His run on Raw since the Superstar Shakeup hasn’t seen a lot of bumps in the road. His teaming with Dolph Ziggler has made the Showoff relevant for the first time in a long time. McIntyre has yet to take a pinfall loss while on the Raw roster. There have been some disqualifications for kicking too much ass & things like that, but Drew has been portrayed as an unstoppable force since his return. To the point where he can lay out Braun Freaking Strowman with a Claymore kick and it doesn’t surprise anybody. Well, except Braun, who actually thought that McIntyre would serve as one of his toadies. Silly Braun.
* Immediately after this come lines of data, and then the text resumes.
(** X1. A run that ends in the state COMPLETED has squared the initial form
    exactly [target_iterations] times: that iterate is published as the
    final and the current form, the iteration count stands at the target,
    and the parameters of the run are untouched. Whether and where
    checkpoints are stored makes no difference. *)
Theorem completed_run_squares_to_target `{VdfLib} (fuel : nat)
  (stop_at : option nat) (now : Z) (c0 c' : cpu_vdf_context) :
  0 <= target_iterations c0 ->
  target_iterations c0 + 1000 <= 2 ^ 64 ->
  vdf_computation_thread fuel stop_at now c0 = Some c' ->
  state c' = CPU_VDF_STATE_COMPLETED ->
  final_form c'
  = Nat.iter (Z.to_nat (target_iterations c0)) square (initial_form c0)
  /\ current_form c' = final_form c'
  /\ (0 < target_iterations c0 ->
      current_iteration c' = target_iterations c0)
  /\ target_iterations c' = target_iterations c0
  /\ discriminant c' = discriminant c0
  /\ initial_form c' = initial_form c0
  /\ config c' = config c0.
Proof.
  intros HT0 HT Hrun Hstate.
  destruct (thread_outcome fuel stop_at now c0 c' HT0 HT Hrun)
    as (n & recs & Hn & _ & [[_ Hc]|[HnT Hc]]);
    [rewrite Hc in Hstate; discriminate|].
  destruct (loop_entry_fields now c0)
    as (Hcfg & _ & _ & Htgt & Hd & Hinit & _).
  subst c'. cbn. repeat split; try assumption.
  intros Hpos. subst n.
  destruct (Z.eqb_spec (target_iterations c0) 0); [lia | reflexivity].
Qed.

Lemma completed_run_squares_to_target_witness :
  state run_from_bytes = CPU_VDF_STATE_COMPLETED
  /\ final_form run_from_bytes
     = Nat.iter 4 (square (VdfLib := Reference.lib))
         (initial_form started_from_bytes).
Proof.
  assert (Hstate : state run_from_bytes = CPU_VDF_STATE_COMPLETED)
    by (vm_compute; reflexivity).
  split; [exact Hstate|].
  apply (completed_run_squares_to_target (H := Reference.lib) 400 None 0
           started_from_bytes run_from_bytes);
    [vm_compute; discriminate | vm_compute; discriminate | | exact Hstate].
  apply context_of_returned. vm_compute. reflexivity.
Defined.

(** X2. A run that ends in the state STOPPED was asked to stop, and it
    publishes nothing: the final and the current form of the context are
    the ones from before the run, [cpu_vdf_is_complete] answers false, and
    both [cpu_vdf_get_result_form] and [cpu_vdf_generate_proof] refuse with
    CPU_VDF_ERROR_COMPUTATION_FAILED, leaving their output untouched. *)
Theorem stopped_run_publishes_nothing `{VdfLib} (fuel proof_fuel : nat)
  (stop_at : option nat) (now : Z) (c0 c' : cpu_vdf_context)
  (recursion_level : byte) (p : cpu_vdf_proof_t) (f : cpu_vdf_form_t) :
  0 <= target_iterations c0 ->
  target_iterations c0 + 1000 <= 2 ^ 64 ->
  vdf_computation_thread fuel stop_at now c0 = Some c' ->
  state c' = CPU_VDF_STATE_STOPPED ->
  stop_at <> None
  /\ final_form c' = final_form c0
  /\ current_form c' = current_form c0
  /\ cpu_vdf_is_complete (Some c') = false
  /\ cpu_vdf_get_result_form (Some c') (Some f)
     = Some (CPU_VDF_ERROR_COMPUTATION_FAILED, Some f)
  /\ cpu_vdf_generate_proof proof_fuel (Some c') recursion_level (Some p)
     = Some (CPU_VDF_ERROR_COMPUTATION_FAILED, Some p).
Proof.
  intros HT0 HT Hrun Hstate.
  destruct (thread_outcome fuel stop_at now c0 c' HT0 HT Hrun)
    as (n & recs & Hn & _ & [[Hstop Hc]|[HnT Hc]]);
    [|rewrite Hc in Hstate; discriminate].
  destruct (loop_entry_fields now c0)
    as (_ & _ & _ & _ & _ & _ & Hcf & Hff & _).
  split; [exact Hstop|].
  unfold cpu_vdf_is_complete, cpu_vdf_get_result_form,
    cpu_vdf_generate_proof.
  rewrite Hstate. subst c'. cbn. repeat split; assumption.
Qed.
(** The quoted-string branch of [consumeValue]; [None] when the closing
    quote is missing or a line break is met. *)
Fixpoint consumeQuoted (v : list ascii) (buffer : list ascii)
  : option (list ascii * list ascii) :=
  match v with
  | [] => None
  | r :: v1 =>
    if isChar r "034" then Some (rev buffer, v1)
    else
      match v1 with
      | e :: v2 =>
        if isChar r "\" && isTSpecial e then consumeQuoted v2 (e :: buffer)
        else if isChar r "013" || isChar r "010" then None
        else consumeQuoted v1 (r :: buffer)
      | [] =>
        if isChar r "013" || isChar r "010" then None
        else consumeQuoted v1 (r :: buffer)
      end
  end.

Definition consumeValue (v : list ascii) : list ascii * list ascii :=
  match v with
  | [] => ([], [])
  | c :: v1 =>
    if isChar c "034" then
      match consumeQuoted v1 [] with
      | Some r => r
      | None => ([], v)
      end
    else consumeToken v
  end.

Definition consumeMediaParam (v : list ascii)
  : list ascii * list ascii * list ascii :=
  match TrimLeftSpace v with
  | c :: rest0 =>
    if negb (isChar c ";") then ([], [], v)
    else
      let '(param, rest1) := consumeToken (TrimLeftSpace rest0) in
      match ToLower param with
      | [] => ([], [], v)
      | param =>
        match TrimLeftSpace rest1 with
        | e :: rest2 =>
          if negb (isChar e "=") then ([], [], v)
          else
            let rest3 := TrimLeftSpace rest2 in
            let '(value, rest4) := consumeValue rest3 in
            match value with
            | [] => if decide (rest4 = rest3) then ([], [], v) else (param, value, rest4)
            | _ => (param, value, rest4)
            end
        | [] => ([], [], v)
        end
      end
  | [] => ([], [], v)
  end.

Fixpoint lookupParam (key : list ascii) (seen : list (list ascii * list ascii))
  : option (list ascii) :=
  match seen with
  | [] => None
  | (k, x) :: seen' => if decide (k = key) then Some x else lookupParam key seen'
  end.

(** The parameter loop of [ParseMediaType].  Go keeps the parameters whose
    name has a ['*'] in a second map, keyed by the part before the star and
    then by the whole name; a name is looked up in exactly one of the maps,
    so one association list on whole names decides the duplicate test. *)
Fixpoint parseParams (fuel : nat) (v : list ascii)
  (seen : list (list ascii * list ascii)) : option GoError :=
  match fuel with
  | O => None
  | S fuel' =>
    match TrimLeftSpace v with
    | [] => None
    | v1 =>
      let '(key, value, rest) := consumeMediaParam v1 in
      match key with
      | [] =>
        if decide (TrimSpace rest = [";"%char]) then None
        else Some (errors_New "mime: invalid media parameter")
      | _ =>
        match lookupParam key seen with
        | Some x =>
          if decide (x = value) then parseParams fuel' rest ((key, value) :: seen)
          else Some (errors_New "mime: duplicate parameter name")
        | None => parseParams fuel' rest ((key, value) :: seen)
        end
      end
    end
  end.

Definition ParseMediaType_err (v : string) : option GoError :=
  let v := list_ascii_of_string v in
  let base := takeWhile (fun c => negb (isChar c ";")) v in
  let mediatype := TrimSpace (ToLower base) in
  match checkMediaTypeDisposition mediatype with
  | Some err => Some err
  | None =>
    let params := dropWhile (fun c => negb (isChar c ";")) v in
    parseParams (S (length params)) params []
  end.

Definition ExtensionsByType_err (typ : string) : option GoError :=
  ParseMediaType_err typ.

End Mime.


(** ** [encoding/base64]: [StdEncoding.DecodeString]

    The standard alphabet with ['='] padding, not strict; carriage returns
    and line feeds are skipped.  The decoder reads quanta of four symbols;
    [dbuf] holds the symbols of the current quantum, [si] is the index of
    the next input byte and [len] the length of the whole input.  As in Go
    the bytes decoded before an error are returned with the error. *)
Module Base64.
Import GoStrings.

Definition decodeMap (c : ascii) : option N :=
  let n := code c in
  (if (65 <=? n) && (n <=? 90) then Some (n - 65)
   else if (97 <=? n) && (n <=? 122) then Some (n - 97 + 26)
   else if (48 <=? n) && (n <=? 57) then Some (n - 48 + 52)
   else if n =? 43 then Some 62
   else if n =? 47 then Some 63
   else None)%N.

Definition isNewline (c : ascii) : bool := isChar c "010" || isChar c "013".

Definition padChar : ascii := "="%char.

Definition toByte (n : N) : Byte.byte := byte_of_ascii (ascii_of_N (n mod 256)).

(** The conversion of four 6-bit symbols into three bytes, of which the
    first [dlen - 1] are output. *)
Definition quantumBytes (dbuf : list N) (dlen : nat) : list Byte.byte :=
  let d i := nth i dbuf 0%N in
  let val := N.lor (N.lor (N.lor (N.shiftl (d 0%nat) 18) (N.shiftl (d 1%nat) 12))
                          (N.shiftl (d 2%nat) 6)) (d 3%nat) in
  firstn (dlen - 1)
    [toByte (N.shiftr val 16); toByte (N.shiftr val 8); toByte val].

Fixpoint skipNewlines (src : list ascii) (si : Z) : list ascii * Z :=
  match src with
  | c :: src' => if isNewline c then skipNewlines src' (si + 1) else (src, si)
  | [] => ([], si)
  end.

(** After the padding: anything but line breaks is trailing garbage. *)
Definition afterPadding (src : list ascii) (si : Z) : option GoError :=
  let '(src', si') := skipNewlines src si in
  match src' with
  | [] => None
  | _ :: _ => Some (CorruptInputError si')
  end.

Fixpoint decode (src : list ascii) (si len : Z) (dbuf : list N) (dst : list Byte.byte)
  : list Byte.byte * option GoError :=
  match src with
  | [] =>
    match dbuf with
    | [] => (dst, None)
    | _ :: _ => (dst, Some (CorruptInputError (si - Z.of_nat (length dbuf))))
    end
  | c :: src' =>
    let si := si + 1 in
    match decodeMap c with
    | Some out =>
      let dbuf := (dbuf ++ [out])%list in
      if (length dbuf =? 4)%nat
      then decode src' si len [] (dst ++ quantumBytes dbuf 4)
      else decode src' si len dbuf dst
    | None =>
      if isNewline c then decode src' si len dbuf dst
      else if negb (isChar c padChar) then (dst, Some (CorruptInputError (si - 1)))
      else
        match length dbuf with
        | 0%nat | 1%nat => (dst, Some (CorruptInputError (si - 1)))
        | 2%nat =>
          let '(src2, si2) := skipNewlines src' si in
          match src2 with
          | [] => (dst, Some (CorruptInputError len))
          | c2 :: src3 =>
            if negb (isChar c2 padChar) then (dst, Some (CorruptInputError (si2 - 1)))
            else ((dst ++ quantumBytes dbuf 2)%list, afterPadding src3 (si2 + 1))
          end
        | _ => ((dst ++ quantumBytes dbuf 3)%list, afterPadding src' si)
        end
    end
  end.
If the Monster Among Men wants to keep this alliance going, it’ll be on the Scottish Psychopath’s terms.

We all know that the Saudi Arabian quagmire is going to disappear in the rear view mirror at some point. WWE (and professional wrestling in general) has withstood every crisis that people thought would bring its demise. Publicly revealing that wrestling was predetermined didn’t kill the business. The sex & steroid scandals of the early 90s didn’t end it all. Chris Benoit killing himself & his family didn’t derail the industry. These issues were big bumps in the road, but pro wrestling survived.

When Saudi Arabia is far off in the distance, Drew McIntyre will be standing in front of your windshield. Probably with somebody’s head hanging from his hands, and maybe the Universal Championship over his shoulder. While you were distracted, he was making his mark. Bring in all the part timers & legends you want. The future is here, and ready to kick your head off.